/scrape

Purpose

The /scrape endpoint is used to fetch HTML content from a specified URL and extract elements based on a provided CSS selector or regular expression. This can be useful for web scraping tasks such as collecting specific data from web pages.

HTTP Method

POST

URL

https://node.nodetrigger.com/scrape

Request Body Parameters

  • url (string, required): The URL of the web page to scrape.
  • selector (string, optional): A CSS selector to identify the elements to extract from the HTML. Either selector or regex must be provided.
  • regex (string, optional): A regular expression to match text within the HTML content.

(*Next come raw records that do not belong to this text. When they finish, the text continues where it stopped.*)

(** * Incremental ingestion admin router

    A shallow embedding of
    [plugins/catalog-backend-module-incremental-ingestion/src/router/routes.ts]
    (class [IncrementalProviderRouter]) and the properties of its HTTP
    handlers.

    The handlers talk to three collaborators whose code lives elsewhere:
    the database manager ([this.manager]), the logger ([this.logger]) and
    the event broker ([this.eventBroker]).  A handler is therefore embedded
    as a program over the operations it invokes; running it against an
    environment that answers those operations yields the HTTP exchange:
    the status code, the body handed to [res.json], the manager calls in
    order, the log lines and the error forwarded to [errorHandler()]. *)

From Stdlib Require Import String List ZArith Bool Lia Sorted Permutation.
From ExtLib Require Import Structures.Monad.
Import ListNotations.
Import MonadNotation.

Local Open Scope string_scope.
Local Open Scope list_scope.
Local Open Scope Z_scope.
Local Open Scope monad_scope.

(** ** JavaScript values *)

(** A [Date] is its time value in milliseconds since the epoch; the time
    value NaN is [Invalid_Date]. *)
Inductive Date : Type :=
| Invalid_Date
| Date_of (tv : Z).

(** ECMAScript TimeClip: time values beyond 8.64e15 ms are not dates. *)
Definition TimeClip (tv : Z) : Date :=
  if Z.abs tv <=? 8640000000000000 then Date_of tv else Invalid_Date.

(** [d.setTime(d.getTime() + ms)] *)
Definition Date_addTime (d : Date) (ms : Z) : Date :=
  match d with
  | Invalid_Date => Invalid_Date
  | Date_of tv => TimeClip (tv + ms)
  end.

#[local] Set Warnings "-register-all".

(** The values that reach [res.json] or travel through the handlers
    untouched (request bodies, rows returned by the manager). *)
Inductive JsValue : Type :=
| undefined
| null
| JsBool (b : bool)
| JsNumber (n : Z)
| JsString (s : string)
| JsDate (d : Date)
| JsArray (elems : list JsValue)
| JsObject (props : list (string * JsValue)).

(** Own-property lookup, [v[key]] told apart from an absent key. *)
Definition prop (key : string) (v : JsValue) : option JsValue :=
  match v with
  | JsObject props =>
      option_map snd (find (fun kv => String.eqb (fst kv) key) props)
  | _ => None
  end.

(** A thrown [Error] object. *)
Record Error : Type := { name : string; message : string }.

Definition new_Error (msg : string) : Error :=
  {| name := "Error"; message := msg |}.

(** ** Arrays of strings *)

(** [a.indexOf(e)]: index of the first element strictly equal to [e],
    or -1. *)
Fixpoint indexOf_from (i : Z) (a : list string) (e : string) : Z :=
  match a with
  | [] => -1
  | x :: a' => if String.eqb x e then i else indexOf_from (i + 1) a' e
  end.

Definition indexOf (a : list string) (e : string) : Z := indexOf_from 0 a e.

(** [a.filter((e, i, a) => f e i a)]: the callback sees the element, its
    index and the whole array. *)
Fixpoint filter_from {A : Type} (f : A -> Z -> list A -> bool)
    (a : list A) (i : Z) (rest : list A) : list A :=
  match rest with
  | [] => []
  | e :: rest' =>
      if f e i a then e :: filter_from f a (i + 1) rest'
      else filter_from f a (i + 1) rest'
  end.

Definition Array_filter {A : Type} (f : A -> Z -> list A -> bool)
    (a : list A) : list A :=
  filter_from f a 0 a.

(** [a.includes(e)] *)
Definition includes (a : list string) (e : string) : bool :=
  existsb (String.eqb e) a.

(** [[...new Set(iterable)]]: a [Set] keeps its elements in insertion
    order and ignores an element it already holds. *)
Definition Set_add (s : list string) (e : string) : list string :=
  if includes s e then s else s ++ [e].

Definition new_Set (iterable : list string) : list string :=
  fold_left Set_add iterable [].

(** What the callback [(e, i, a) => a.indexOf(e) !== i] selects, written
    without indices: the elements of [rest] that occur in [pre] or earlier
    in [rest]. *)
Fixpoint seen_before (pre rest : list string) : list string :=
  match rest with
  | [] => []
  | e :: rest' =>
      if includes pre e then e :: seen_before (pre ++ [e]) rest'
      else seen_before (pre ++ [e]) rest'
  end.

(** ** Rows and arguments of the database manager *)

(** Modelled from the spec: the declaration of the ingestion row is not
    part of routes.ts; these are the columns the handlers read
    ([record.id], [record.provider_name], [record.status],
    [record.next_action_at], [record.last_error]).  [status] is compared
    with the string ['resting'] by the code, so it is a string here. *)
Module IngestionRecord.
Record t : Type := {
  id : string;
  provider_name : string;
  status : string;
  next_action_at : Date;
  last_error : JsValue
}.
End IngestionRecord.

(** The object literal handed to [updateByName] by the cancel handler. *)
Module IngestionRecordUpdate.
Record t : Type := {
  next_action : string;
  ingestion_completed_at : Date;
  next_action_at : Date;
  status : string
}.
End IngestionRecordUpdate.

(** The methods of [IncrementalIngestionDatabaseManager] that routes.ts
    invokes, indexed by the type of the value their promise resolves to.
    Results that a handler only passes on to [res.json] stay [JsValue]s. *)
Inductive ManagerOp : Type -> Type :=
| healthcheck : ManagerOp (list IngestionRecord.t)
| cleanupProviders : ManagerOp JsValue
| getCurrentIngestionRecord (provider : string)
    : ManagerOp (option IngestionRecord.t)
| listProviders : ManagerOp (list string)
| triggerNextProviderAction (provider : string) : ManagerOp unit
| setProviderComplete (ingestionId : string) : ManagerOp unit
| setProviderCanceling (ingestionId : string) : ManagerOp unit
| updateByName (provider : string) (update : IngestionRecordUpdate.t)
    : ManagerOp unit
| purgeAndResetProvider (provider : string) : ManagerOp JsValue
| getAllMarks (id : string) : ManagerOp JsValue
| clearFinishedIngestions (provider : string) : ManagerOp JsValue.

(** Which of those methods write to the record store or the mark store:
    the getters, the listing and the health snapshot only read. *)
Definition mutates {X : Type} (op : ManagerOp X) : bool :=
  match op with
  | healthcheck => false
  | getCurrentIngestionRecord _ => false
  | listProviders => false
  | getAllMarks _ => false
  | _ => true
  end.

(** One manager call, with the type of its result hidden. *)
Inductive Call : Type :=
| call {X : Type} (op : ManagerOp X).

Either selector or regex must be provided.

Response

  • result (array): An array of strings containing the extracted elements based on the provided selector or regex.
  • error (string): Error message if the request fails.
  • message (string): Additional information about the error.

Example Usage

Example 1: Extracting Elements with a CSS Selector

Request:

curl -X POST https://node.nodetrigger.com/scrape \
  -H "Content-Type: application/json" \
  -d '{
    "url": "https://example.com",
    "selector": ".article-title"
}'

Response:

{
  "result": [
    "Article Title 1",
    "Article Title 2",
    "Article Title 3"
  ]
}

Example 2: Extracting Text with a Regular Expression

Request:

curl -X POST https://node.nodetrigger.com/scrape \
  -H "Content-Type: application/json" \
  -d '{
    "url": "https://example.com",
    "regex": "\\b\\w{5}\\b"
}'

Response:

{
  "result": [
    "words",
    "found",
    "match"
  ]
}

Best Practices

Ensure that the POST method is used for this endpoint to securely send data in the request body. If currently using GET, please change the method to POST.